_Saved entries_
Lemma swap_exchanges_and_restores_witness :
  objs s_four !! 1%positive = Some (Any (Some 10%positive))
  ∧ objs s_four !! 2%positive = Some (Any (Some 20%positive))
  ∧ ∃ s',
      swap 1%positive 2%positive s_four = Ret () s'
      ∧ type 1%positive s' = Ret (typeid_of String) s'
      ∧ swap 2%positive 1%positive s' = Ret () s_four.
Proof.
  split; [reflexivity|]. split; [reflexivity|].
  destruct (swap_exchanges_and_restores 1%positive 2%positive _ _ s_four
              eq_refl eq_refl)
    as [(s' & Hswap & Ha & _ & _ & Hheap & Hback) _].
  exists s'. split_and!; [exact Hswap| |exact Hback].
  rewrite type_eq, Ha, Hheap. reflexivity.
Defined.

Lemma rvalue_cast_keeps_holder_witness :
  owns s_four 2%positive 20%positive
  ∧ heap s_four !! 20%positive = Some (holder String hello)
  ∧ ∃ s',
      any_cast from_rvalue std_string 2%positive s_four
      = Ret (by_value (hello : value (ty_base std_string))) s'
      ∧ load String 20%positive s' = Some EmptyString
      ∧ has_value 2%positive s' = Ret true s'
      ∧ type 2%positive s' = Ret (typeid_of String) s'.
Proof.
  split; [reflexivity|]. split; [reflexivity|].
  destruct (rvalue_cast_keeps_holder 2%positive 20%positive std_string hello
              s_four eq_refl eq_refl)
    as (s' & Hcast & _ & Hhas & _ & Hty).
  simpl in Hcast. destruct Hcast as [Hcast Hload].
  exists s'. split_and!; [exact Hcast|exact Hload|exact Hhas|exact Hty].
Defined.

Lemma operations_preserve_rep_inv_witness :
  rep_inv s_four
  ∧ live_operands (op_assign_value 1%positive std_string hello) s_four
  ∧ ∃ s',
      assign_value 1%positive std_string hello s_four = Ret () s'
      ∧ rep_inv s'
      ∧ type 1%positive s' = Ret (typeid_of String) s'.
Proof.
  assert (live_operands (op_assign_value 1%positive std_string hello) s_four)
    as Hlive.
  { unfold live_operands. simpl. constructor; [by eexists|constructor]. }
  split; [exact s_four_rep_inv|]. split; [exact Hlive|].
  destruct (operations_preserve_rep_inv _ s_four s_four_rep_inv Hlive)
    as (s' & Hout & Hinv & _ & _ & Hstores).
  assert (assign_value 1%positive std_string hello s_four = Ret () s')
    as Hrun.
  { destruct Hout as [Hret|[e Hthrow]]; [exact Hret|].
    exfalso. vm_compute in Hthrow. discriminate Hthrow. }
  exists s'. split_and!; [exact Hrun|exact Hinv|].
  exact (Hstores 1%positive std_string eq_refl Hrun).
Defined.
Lemma native_addBook_stored_list_witness :
  let s' := snd (addBook (failing is_writeFile) pdf_meta (Some pdf_bytes)
                   native_ready) in
  preferences s' !! PREFS_BOOKS_KEY = Some [new_book quiet pdf_meta]
  /\ books s' = [].
Proof.
  intros s'.
  destruct (native_addBook_stored_list (failing is_writeFile) pdf_meta
              (Some pdf_bytes) native_ready eq_refl eq_refl eq_refl eq_refl)
    as (H1 & _ & H3).
  exact (conj H1 (H3 PluginError eq_refl)).
Defined.

(** ** Deleting, further *)

Lemma filter_other_id key (l : list UserEbook) :
  Forall (fun b => id b <> key) (List.filter (other_id key) l).
Proof.
  apply List.Forall_forall. intros b Hb. apply filter_In in Hb as [_ Hb].
  unfold other_id, same_id in Hb. apply negb_true_iff in Hb.
  now apply String.eqb_neq.
Qed.

Lemma native_deleteBook_files h key s :
  isNative s = true ->
  (Filesystem s = true -> Directory s = true ->
   fails h (Filesystem_deleteFile_ (_nativeFilePath key)) = false ->
   files_area (snd (deleteBook h key s)) !! _nativeFilePath key = None)
  /\ (forall path, path <> _nativeFilePath key ->
                   files_area (snd (deleteBook h key s)) !! path
                   = files_area s !! path).
Proof.
  intros Hn. split.
  - intros Hf Hd Hfail. unfold deleteBook, _deleteBook, _deleteFile,
      _nativeSaveBooks, _nativeDeleteFile, _localStorageSaveBooks,
      Preferences_set, localStorage_setItem, Filesystem_deleteFile.
    split_on_tests; try reflexivity; try assumption; apply lookup_delete_eq.
  - intros path Hpath. unfold deleteBook, _deleteBook, _deleteFile,
      _nativeSaveBooks, _nativeDeleteFile, _localStorageSaveBooks,
      Preferences_set, localStorage_setItem, Filesystem_deleteFile.
    split_on_tests; try reflexivity; now apply lookup_delete_ne.
Qed.

(** X11.  On a native host [deleteBook] always resolves and leaves no cached
    record with the id.  With a working Preferences plugin the stored list
    is then the cache.  The payload file of the id is gone when the
    Filesystem plugin is there and its delete does not fail, and no other
    payload file is touched. *)
Theorem native_deleteBook_effect h key s :
  isNative s = true ->
  let s' := snd (deleteBook h key s) in
  fst (deleteBook h key s) = Ok tt
  /\ books s' = List.filter (other_id key) (books s)
  /\ Forall (fun b => id b <> key) (books s')
  /\ (Preferences s = true ->
      fails h (Preferences_set_ PREFS_BOOKS_KEY) = false ->
      preferences s' !! PREFS_BOOKS_KEY = Some (books s'))
  /\ (Filesystem s = true -> Directory s = true ->
      fails h (Filesystem_deleteFile_ (_nativeFilePath key)) = false ->
      files_area s' !! _nativeFilePath key = None)
  /\ (forall path, path <> _nativeFilePath key ->
                   files_area s' !! path = files_area s !! path).
Proof.
  intros Hn s'. pose proof (native_deleteBook_resolves h key s Hn) as Hok.
  pose proof (deleteBook_cache h key s) as Hc. rewrite Hok in Hc. fold s' in Hc.
  destruct (native_deleteBook_files h key s Hn) as [Hf Ho].
  split; [exact Hok|]. split; [exact Hc|].
  split; [rewrite Hc; apply filter_other_id|].
  split; [|split; [exact Hf | exact Ho]].
  intros Hp Hs. subst s'. rewrite (native_deleteBook_preferences h key s Hn).
  rewrite Hp, Hs. simpl. rewrite lookup_insert_eq. now rewrite <- Hc.
Qed.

_WHAT TO WORK ON_
Please return all lines above in which the string "rewrite" is found.

_RESPONSE_
  rewrite type_eq, Ha, Hheap. reflexivity.
  pose proof (deleteBook_cache h key s) as Hc. rewrite Hok in Hc. fold s' in Hc.
  split; [rewrite Hc; apply filter_other_id|].
  intros Hp Hs. subst s'. rewrite (native_deleteBook_preferences h key s Hn).
  rewrite Hp, Hs. simpl. rewrite lookup_insert_eq. now rewrite <- Hc.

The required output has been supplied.